Ontario’s Throne Speech Highlights Promises From Ford Government to Fix Province’s Beleaguered Long-Term Care System

throne speech

Ontario's Throne Speech indicates that Premier Doug Ford is getting serious about fixing the province's beleaguered long-term care homes. Photo: Steve Russell / Toronto Star via Getty Images

Today’s Throne Speech, which opened a new session of Parliament at the Ontario Legislature, indicates that Premier Doug Ford is finally planning to get serious about fixing the province’s beleaguered long-term care homes.

The Throne Speech, called Protecting Ontario’s Progress and read by Lt.-Gov. Elizabeth Dowdeswell, promised that seniors living in nursing homes and retirement centres “will be neglected no more.”

“This pandemic brought into sharp relief the long-standing vulnerabilities of the province’s long-term care sector,” read Dowdeswell. “It uncovered unimaginable horrors, allowed because of decades of underfunding and neglect.”

According to the speech, the Ford government will invest billions to fix a system that both his and past governments have allowed to deteriorate so badly. The speech promises “to build 30,000 new and modern long-term care home beds.” As well, the province will upgrade 15,000 more in an effort to bring them up to 21st-century design standards.

Acknowledging that adding new beds alone won’t fix the problem, the government is also vowing to increase the amount of direct care patients receive each day to four hours. To accomplish this, the province plans to hire 27,000 more long-term staff, including nurses and personal support workers, 16,200 of whom will be added by April 2022.

And the government will also work to improve the many structural problems that persist in long-term care by introducing legislation that will enhance accountability, enforcement and transparency. “The days when bad actors could get away with anything less than quality care for our most vulnerable will be over,” read Dowdeswell.

Bill VanGorder, C.A.R.P.’s chief advocacy officer, said he was pleased to see the Throne Speech make such a detailed response about the troubled long-term system — which, he notes, was completely overwhelmed during the first waves of the pandemic. Many homes were unable to contain outbreaks leading to unspeakably bad conditions for the residents and nearly 4,000 Ontario long-term care residents have died so far from COVID-19.

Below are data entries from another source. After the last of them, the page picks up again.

Lemma wait_response_ok (len d : Z) (b : Board) (n : Z) :
  0 <= d <= 255 ->
  liveb n (line b) = true -> 1000 * d <= n ->
  exists b', response_wait len d b = Ok b' /\
             liveb (n - 1000 * d) (line b') = true /\ same_port b b' /\
             response_pending len d (millis b) b' = false.
Proof.
  intros Hd Hl Hn.
  destruct (busy_wait_terminates (response_pending len d (millis b)) (clock b) (1000 * d)) with
    (sched := line b) (b := b) (n := n) as (b' & Hb' & Hl'); try assumption; try reflexivity; try lia.
  - intros x Hx E. unfold response_pending in E. apply andb_true_iff in E.
    apply (millis_elapsed_bound b x d Hd Hx). apply E.
  - exists b'. split; [exact Hb'|]. split.
    + eapply liveb_weaken; [|exact Hl']. lia.
    + apply busy_wait_same_port in Hb'. exact Hb'.
Qed.

Lemma flush_ok (b : Board) (n : Z) :
  liveb n (line b) = true -> 1 <= n ->
  exists b', flush b = Ok b' /\ liveb (n - 1) (line b') = true /\ same_port b b'.
Proof.
  intros Hl Hn. unfold flush. apply liveb_spec in Hl. destruct Hl as [Hlen Hall].
  destruct (line b) as [|p rest] eqn:E.
  - simpl in Hlen. lia.
  - eexists. split; [reflexivity|]. split.
    + simpl. apply liveb_spec. simpl in Hall. apply andb_true_iff in Hall.
      change (length (p :: rest)) with (S (length rest)) in Hlen. split; [lia | apply Hall].
    + unfold same_port. simpl. tauto.
Qed.

(** Array accesses inside the bounds *)

Lemma store_ok a i v :
  0 <= i < Z.of_nat (length a) ->
  Mem.store a i v = Ok (firstn (Z.to_nat i) a ++ uint8 v :: skipn (S (Z.to_nat i)) a).
Proof.
  intros H. unfold Mem.store.
  replace ((0 <=? i) && (i <? Z.of_nat (length a))) with true; [reflexivity|].
  symmetry. apply andb_true_iff. split; [apply Z.leb_le | apply Z.ltb_lt]; lia.
Qed.

Lemma load_ok a i :
  0 <= i < Z.of_nat (length a) -> Mem.load a i = Ok (nth (Z.to_nat i) a 0).
Proof.
  intros H. unfold Mem.load.
  replace ((0 <=? i) && (i <? Z.of_nat (length a))) with true; [reflexivity|].
  symmetry. apply andb_true_iff. split; [apply Z.leb_le | apply Z.ltb_lt]; lia.
Qed.

Lemma memcpy_ok dst off src n :
  0 <= off -> 0 <= n -> off + n <= Z.of_nat (length dst) -> n <= Z.of_nat (length src) ->
  Mem.memcpy dst off src n =
  Ok (firstn (Z.to_nat off) dst ++ firstn (Z.to_nat n) src ++ skipn (Z.to_nat (off + n)) dst).
Proof.
  intros H1 H2 H3 H4. unfold Mem.memcpy.
  replace ((0 <=? off) && (0 <=? n) && (off + n <=? Z.of_nat (length dst))
           && (n <=? Z.of_nat (length src))) with true; [reflexivity|].
  symmetry. rewrite !andb_true_iff, !Z.leb_le. lia.
Qed.

Lemma memcmp_ok a b n :
  0 <= n -> n <= Z.of_nat (length a) -> n <= Z.of_nat (length b) ->
  Mem.memcmp_ne a b n =
  Ok (negb (Mem.bytes_eqb (firstn (Z.to_nat n) a) (firstn (Z.to_nat n) b))).
Proof.
  intros H1 H2 H3. unfold Mem.memcmp_ne.
  replace ((0 <=? n) && (n <=? Z.of_nat (length a)) && (n <=? Z.of_nat (length b)))
    with true; [reflexivity|].
  symmetry. rewrite !andb_true_iff, !Z.leb_le. lia.
Qed.

Lemma write_buf_ok b buf off n :
  0 <= off -> 0 <= n -> off + n <= Z.of_nat (length buf) ->
  Serial.write_buf b buf off n =
  Ok (set_tx_log b (tx_log b ++ firstn (Z.to_nat n) (skipn (Z.to_nat off) buf))).
Proof.
  intros H1 H2 H3. unfold Serial.write_buf.
  replace ((0 <=? off) && (0 <=? n) && (off + n <=? Z.of_nat (length buf)))
    with true; [reflexivity|].
  symmetry. rewrite !andb_true_iff, !Z.leb_le. lia.
Qed.

Lemma bytes_eqb_eq x y : Mem.bytes_eqb x y = true <-> x = y.
Proof.
  unfold Mem.bytes_eqb. destruct (list_eq_dec Z.eq_dec x y); split; intros;
    try reflexivity; try assumption; try discriminate; contradiction.
Qed.

(** handlerSend *)

Lemma same_frame_refl s : same_frame s s.
Proof. unfold same_frame. tauto. Qed.

Lemma reverted_same_frame flag s : same_frame s (reverted flag s).
Proof. unfold same_frame. simpl. tauto. Qed.

Lemma reverted_failed flag s :
  is_byte flag -> is_byte (error s) -> failed flag s (reverted flag s).
Proof.
  intros Hf He. unfold failed. simpl. rewrite !uint8_byte by assumption.
  repeat split.
Qed.

Lemma flag_bytes :
  is_byte LIN_ERROR_STATE /\ is_byte LIN_ERROR_ECHO /\ is_byte LIN_ERROR_TIMEOUT /\
  is_byte LIN_ERROR_CHK.
Proof. unfold is_byte; cbv; repeat split; discriminate. Qed.

Lemma failed_after_read flag s buf :
  is_byte flag -> is_byte (error s) ->
  skipn (Z.to_nat (lenRx s)) buf = skipn (Z.to_nat (lenRx s)) (bufRx s) ->
  failed flag s (reverted flag (set_bufRx s buf)).
Proof.
  intros Hf He Hk. unfold failed. simpl. rewrite !uint8_byte by assumption.
  rewrite Hk. repeat split.
Qed.
Lemma strategy_goal_location_Ok s :
  GameState_ok s →
  ∃ c ps,
    current_player_color s = Ok c ∧ (c, ps) ∈ player_states s
    ∧ ((subclass s = RefereeGameState ∨ player_color s = Some c) →
       ∃ sec, player_secrets s !! c = Some sec
         ∧ strategy_goal_location s = Ok (active_goal (ps, sec))
         ∧ in_bounds (board s) (active_goal (ps, sec)))
    ∧ (subclass s = RestrictedGameState → player_color s ≠ Some c →
       strategy_goal_location s = Raise SecretAccessError).
Proof.
  intros [Hb _ _ _ _].
  destruct (current_player_Ok s Hb) as (c & ps & Hc & Hidx & Hget & Hps).
  assert (Hin : (c, ps) ∈ player_states s) by by apply od_getitem_elem.
  exists c, ps. split; [done|]. split; [done|].
  unfold strategy_goal_location, get_current_player_treasure_location,
    get_current_player_secret, get_player_secret, can_get_player_secret.
  rewrite Hc, Hps. simpl. split.
  - intros Hcase.
    assert (Hsec : ∃ sec, player_secrets s !! c = Some sec
                          ∧ (subclass s = RestrictedGameState →
                             player_color s = Some c)).
    { destruct (subclass s) eqn:Hsub.
      - destruct Hcase as [|Hown]; [done|].
        destruct (restricted_owner s Hb Hsub) as (o & sec & Hsecs & Ho & _).
        rewrite Ho in Hown. injection Hown as ->.
        exists sec. split; [|done]. rewrite Hsecs. apply lookup_singleton_eq.
      - destruct (referee_secret s c Hb Hsub) as [sec Hsec];
          [by eapply list_elem_of_lookup_2|].
        by exists sec. }
    destruct Hsec as (sec & Hsec & Hown). exists sec. split; [done|].
    assert (Hbounds : in_bounds (board s) (active_goal (ps, sec))).
    { unfold active_goal. simpl.
      pose proof Hb as (_ & Hp & _ & Hsub & _)%build_Ok.
      destruct (is_going_home sec).
      - apply validate_player_states_Ok in Hp as [_ Hall].
        by destruct (Hall _ _ Hin) as (_ & ? & _).
      - apply assert_in_bounds_Ok.
        destruct (subclass s).
        + apply subclass_init_restricted in Hsub as (o & v & Hsecs & Hv & _).
          rewrite Hsecs in Hsec.
          apply lookup_singleton_Some in Hsec as [_ <-]. done.
        + apply subclass_init_referee in Hsub as [_ Hv].
          rewrite validate_player_secrets_Ok in Hv. by eapply Hv. }
    split; [|done]. unfold getitem, active_goal. rewrite Hsec. simpl.
    destruct (subclass s); simpl.
    + rewrite bool_decide_eq_true_2 by by rewrite Hown. simpl.
      by destruct (is_going_home sec).
    + by destruct (is_going_home sec).
  - intros -> Hne. by rewrite bool_decide_eq_false_2 by congruence.
Qed.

“It’s too bad that it took the pandemic to force the government to finally act on improving a long-term care system,” said VanGorder. “However, the money the government is promising to invest to upgrade beds and increase staff [is] most welcome.”

VanGorder also suggested that he was unclear on what the legislation to “enhance accountability, enforcement and transparency” might look like, but he hoped it meant the government would increase inspections of nursing homes as well as imposing penalties on those that didn’t pass.

As well, he said that C.A.R.P. will hold the Ford government to the promises outlined in today’s speech. “In the past, politicians have said all the right things about fixing long-term care but always failed to deliver,” he said. “But we’re going to make sure that the government comes through with its promises. And if they don’t, we’ll make sure that voters hear about it at election time.”